(Collected data entries)

——

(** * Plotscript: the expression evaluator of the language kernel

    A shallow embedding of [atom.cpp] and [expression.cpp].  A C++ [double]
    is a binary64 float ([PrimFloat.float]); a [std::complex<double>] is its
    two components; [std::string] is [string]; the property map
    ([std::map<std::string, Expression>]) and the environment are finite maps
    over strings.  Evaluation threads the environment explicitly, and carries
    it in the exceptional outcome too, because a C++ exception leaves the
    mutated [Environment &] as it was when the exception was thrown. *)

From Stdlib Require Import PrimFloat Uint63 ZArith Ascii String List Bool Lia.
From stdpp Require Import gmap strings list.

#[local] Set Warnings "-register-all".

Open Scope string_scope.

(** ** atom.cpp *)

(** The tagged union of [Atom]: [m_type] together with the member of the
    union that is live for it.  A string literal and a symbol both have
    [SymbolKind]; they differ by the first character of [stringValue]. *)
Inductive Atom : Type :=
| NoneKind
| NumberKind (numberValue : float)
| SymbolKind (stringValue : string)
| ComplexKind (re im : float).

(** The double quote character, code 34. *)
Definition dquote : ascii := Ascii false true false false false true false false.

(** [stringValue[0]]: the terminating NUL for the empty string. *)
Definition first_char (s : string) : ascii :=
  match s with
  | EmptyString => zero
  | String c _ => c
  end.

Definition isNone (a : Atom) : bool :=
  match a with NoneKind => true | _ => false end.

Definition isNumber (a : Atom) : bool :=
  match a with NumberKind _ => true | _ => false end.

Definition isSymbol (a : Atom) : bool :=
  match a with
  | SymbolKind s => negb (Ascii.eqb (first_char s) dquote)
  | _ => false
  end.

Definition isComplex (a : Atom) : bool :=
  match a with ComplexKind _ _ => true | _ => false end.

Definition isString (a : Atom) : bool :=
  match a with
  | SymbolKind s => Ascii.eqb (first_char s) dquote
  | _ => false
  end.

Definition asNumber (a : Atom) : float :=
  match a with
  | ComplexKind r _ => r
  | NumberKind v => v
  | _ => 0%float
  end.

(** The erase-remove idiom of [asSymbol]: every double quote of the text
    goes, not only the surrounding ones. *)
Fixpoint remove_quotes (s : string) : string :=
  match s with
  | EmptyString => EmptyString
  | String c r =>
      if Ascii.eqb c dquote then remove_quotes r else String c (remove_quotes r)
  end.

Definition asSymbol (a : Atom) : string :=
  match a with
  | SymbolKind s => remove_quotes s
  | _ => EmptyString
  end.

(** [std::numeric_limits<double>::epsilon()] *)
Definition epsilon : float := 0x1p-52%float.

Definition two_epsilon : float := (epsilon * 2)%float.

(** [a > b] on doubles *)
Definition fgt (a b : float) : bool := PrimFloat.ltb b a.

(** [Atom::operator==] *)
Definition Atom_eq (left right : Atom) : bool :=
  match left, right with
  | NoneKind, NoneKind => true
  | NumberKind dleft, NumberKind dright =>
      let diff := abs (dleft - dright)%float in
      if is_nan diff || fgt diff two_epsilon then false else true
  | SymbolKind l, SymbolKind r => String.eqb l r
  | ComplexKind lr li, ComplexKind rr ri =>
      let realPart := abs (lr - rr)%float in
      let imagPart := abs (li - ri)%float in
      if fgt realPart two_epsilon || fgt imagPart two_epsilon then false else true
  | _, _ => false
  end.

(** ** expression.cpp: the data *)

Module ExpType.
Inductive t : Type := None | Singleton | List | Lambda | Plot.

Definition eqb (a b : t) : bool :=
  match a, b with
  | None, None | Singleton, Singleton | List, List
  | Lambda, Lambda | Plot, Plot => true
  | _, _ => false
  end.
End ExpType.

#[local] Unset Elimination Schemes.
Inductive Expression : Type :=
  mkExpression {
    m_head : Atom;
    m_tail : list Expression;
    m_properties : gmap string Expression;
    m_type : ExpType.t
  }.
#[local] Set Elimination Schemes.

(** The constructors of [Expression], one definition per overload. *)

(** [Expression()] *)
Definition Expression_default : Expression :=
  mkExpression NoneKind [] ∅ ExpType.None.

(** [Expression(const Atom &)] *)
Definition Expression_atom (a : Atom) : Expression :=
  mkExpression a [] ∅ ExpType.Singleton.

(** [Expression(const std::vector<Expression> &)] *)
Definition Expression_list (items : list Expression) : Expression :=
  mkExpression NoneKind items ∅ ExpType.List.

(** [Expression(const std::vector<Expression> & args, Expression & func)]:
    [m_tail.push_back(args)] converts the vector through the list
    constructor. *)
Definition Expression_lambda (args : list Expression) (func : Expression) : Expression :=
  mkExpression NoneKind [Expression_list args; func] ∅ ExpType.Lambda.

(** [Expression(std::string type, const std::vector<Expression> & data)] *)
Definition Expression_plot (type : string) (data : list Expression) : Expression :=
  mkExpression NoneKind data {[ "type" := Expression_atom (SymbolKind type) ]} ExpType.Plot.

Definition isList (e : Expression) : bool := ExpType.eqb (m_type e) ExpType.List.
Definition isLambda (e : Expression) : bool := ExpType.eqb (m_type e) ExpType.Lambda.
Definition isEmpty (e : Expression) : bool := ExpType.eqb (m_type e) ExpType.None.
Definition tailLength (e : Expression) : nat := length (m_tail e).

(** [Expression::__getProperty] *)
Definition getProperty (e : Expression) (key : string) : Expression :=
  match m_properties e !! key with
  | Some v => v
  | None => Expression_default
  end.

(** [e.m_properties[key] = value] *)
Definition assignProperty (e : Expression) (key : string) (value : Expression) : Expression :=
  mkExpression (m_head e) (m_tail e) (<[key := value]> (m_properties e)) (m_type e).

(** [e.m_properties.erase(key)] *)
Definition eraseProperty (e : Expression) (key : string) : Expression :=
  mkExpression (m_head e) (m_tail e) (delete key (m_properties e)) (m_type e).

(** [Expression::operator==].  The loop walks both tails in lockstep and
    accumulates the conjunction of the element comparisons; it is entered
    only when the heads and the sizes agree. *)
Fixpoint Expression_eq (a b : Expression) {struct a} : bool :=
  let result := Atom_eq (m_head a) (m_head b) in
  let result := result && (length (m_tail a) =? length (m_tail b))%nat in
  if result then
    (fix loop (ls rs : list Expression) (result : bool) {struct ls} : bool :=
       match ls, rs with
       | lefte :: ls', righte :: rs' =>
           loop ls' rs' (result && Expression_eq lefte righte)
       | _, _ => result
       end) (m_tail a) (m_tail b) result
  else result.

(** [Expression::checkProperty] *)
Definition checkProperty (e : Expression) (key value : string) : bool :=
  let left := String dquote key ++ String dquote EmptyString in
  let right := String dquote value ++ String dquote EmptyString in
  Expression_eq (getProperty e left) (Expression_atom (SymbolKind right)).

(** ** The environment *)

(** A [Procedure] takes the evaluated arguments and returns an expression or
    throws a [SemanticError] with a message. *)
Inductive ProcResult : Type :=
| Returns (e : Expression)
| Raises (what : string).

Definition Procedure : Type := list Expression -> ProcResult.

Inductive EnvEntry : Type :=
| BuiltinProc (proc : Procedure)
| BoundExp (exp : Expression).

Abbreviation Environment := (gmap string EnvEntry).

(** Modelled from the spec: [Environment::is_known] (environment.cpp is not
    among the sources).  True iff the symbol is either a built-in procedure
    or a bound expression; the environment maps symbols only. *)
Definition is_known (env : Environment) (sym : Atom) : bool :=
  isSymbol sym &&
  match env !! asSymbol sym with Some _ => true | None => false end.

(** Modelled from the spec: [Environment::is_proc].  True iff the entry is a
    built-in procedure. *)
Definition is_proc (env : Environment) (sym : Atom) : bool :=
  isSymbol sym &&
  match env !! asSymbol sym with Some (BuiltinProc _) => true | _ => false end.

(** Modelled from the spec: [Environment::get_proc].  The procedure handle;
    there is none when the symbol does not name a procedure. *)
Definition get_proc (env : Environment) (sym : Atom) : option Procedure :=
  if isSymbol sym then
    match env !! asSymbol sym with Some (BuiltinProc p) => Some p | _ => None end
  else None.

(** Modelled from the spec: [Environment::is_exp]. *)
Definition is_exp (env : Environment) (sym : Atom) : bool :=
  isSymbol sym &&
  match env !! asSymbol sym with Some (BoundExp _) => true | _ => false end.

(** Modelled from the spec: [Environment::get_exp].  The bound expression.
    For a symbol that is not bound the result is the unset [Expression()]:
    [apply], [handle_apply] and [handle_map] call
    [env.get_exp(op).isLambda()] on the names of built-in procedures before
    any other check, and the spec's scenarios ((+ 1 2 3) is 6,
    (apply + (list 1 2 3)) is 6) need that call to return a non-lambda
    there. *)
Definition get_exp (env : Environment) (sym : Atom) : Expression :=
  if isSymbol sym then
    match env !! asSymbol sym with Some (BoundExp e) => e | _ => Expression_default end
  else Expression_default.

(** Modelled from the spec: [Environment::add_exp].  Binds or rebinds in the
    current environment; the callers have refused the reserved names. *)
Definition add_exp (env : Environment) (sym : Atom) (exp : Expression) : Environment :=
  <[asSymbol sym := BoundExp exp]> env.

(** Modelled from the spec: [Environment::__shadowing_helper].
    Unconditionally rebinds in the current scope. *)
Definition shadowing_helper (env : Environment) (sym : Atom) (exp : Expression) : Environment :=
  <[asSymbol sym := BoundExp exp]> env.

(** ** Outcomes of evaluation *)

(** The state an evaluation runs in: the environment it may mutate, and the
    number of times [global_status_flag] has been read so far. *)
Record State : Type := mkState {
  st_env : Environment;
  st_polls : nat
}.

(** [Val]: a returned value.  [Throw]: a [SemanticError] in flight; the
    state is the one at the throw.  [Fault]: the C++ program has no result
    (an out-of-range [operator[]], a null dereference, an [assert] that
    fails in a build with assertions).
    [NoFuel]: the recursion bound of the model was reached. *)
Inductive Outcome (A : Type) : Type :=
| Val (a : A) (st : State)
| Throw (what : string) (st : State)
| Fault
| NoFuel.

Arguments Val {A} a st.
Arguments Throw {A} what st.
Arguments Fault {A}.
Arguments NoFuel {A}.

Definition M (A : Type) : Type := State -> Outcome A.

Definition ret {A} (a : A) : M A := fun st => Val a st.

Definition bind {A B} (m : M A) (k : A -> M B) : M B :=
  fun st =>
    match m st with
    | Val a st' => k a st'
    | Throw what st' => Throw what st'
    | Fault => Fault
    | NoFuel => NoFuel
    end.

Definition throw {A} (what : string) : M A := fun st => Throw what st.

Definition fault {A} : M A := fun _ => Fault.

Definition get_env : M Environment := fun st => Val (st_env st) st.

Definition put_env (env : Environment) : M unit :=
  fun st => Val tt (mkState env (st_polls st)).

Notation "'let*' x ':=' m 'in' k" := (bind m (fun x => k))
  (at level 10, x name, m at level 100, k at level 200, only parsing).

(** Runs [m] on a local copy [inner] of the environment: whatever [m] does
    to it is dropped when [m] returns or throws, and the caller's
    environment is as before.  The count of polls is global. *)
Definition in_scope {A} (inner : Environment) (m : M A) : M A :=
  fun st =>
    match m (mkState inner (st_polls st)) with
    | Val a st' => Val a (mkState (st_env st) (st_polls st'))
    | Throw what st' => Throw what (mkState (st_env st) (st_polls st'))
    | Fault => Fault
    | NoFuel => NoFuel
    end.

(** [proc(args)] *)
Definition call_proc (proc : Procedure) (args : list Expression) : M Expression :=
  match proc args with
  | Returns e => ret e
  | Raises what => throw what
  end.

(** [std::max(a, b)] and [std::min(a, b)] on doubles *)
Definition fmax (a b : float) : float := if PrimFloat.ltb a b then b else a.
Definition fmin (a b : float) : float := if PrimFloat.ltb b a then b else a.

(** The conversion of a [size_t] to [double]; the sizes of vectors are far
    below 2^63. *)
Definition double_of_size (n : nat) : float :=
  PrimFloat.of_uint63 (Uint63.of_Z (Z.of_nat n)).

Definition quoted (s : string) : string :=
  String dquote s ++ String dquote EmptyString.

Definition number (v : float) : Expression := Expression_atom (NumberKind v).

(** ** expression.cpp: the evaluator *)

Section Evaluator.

——

Exercise prompt: Take every line from the data above that holds "operator" and copy it out.

Task response:
(** [Atom::operator==] *)
(** [Expression::operator==].  The loop walks both tails in lockstep and
    (an out-of-range [operator[]], a null dereference, an [assert] that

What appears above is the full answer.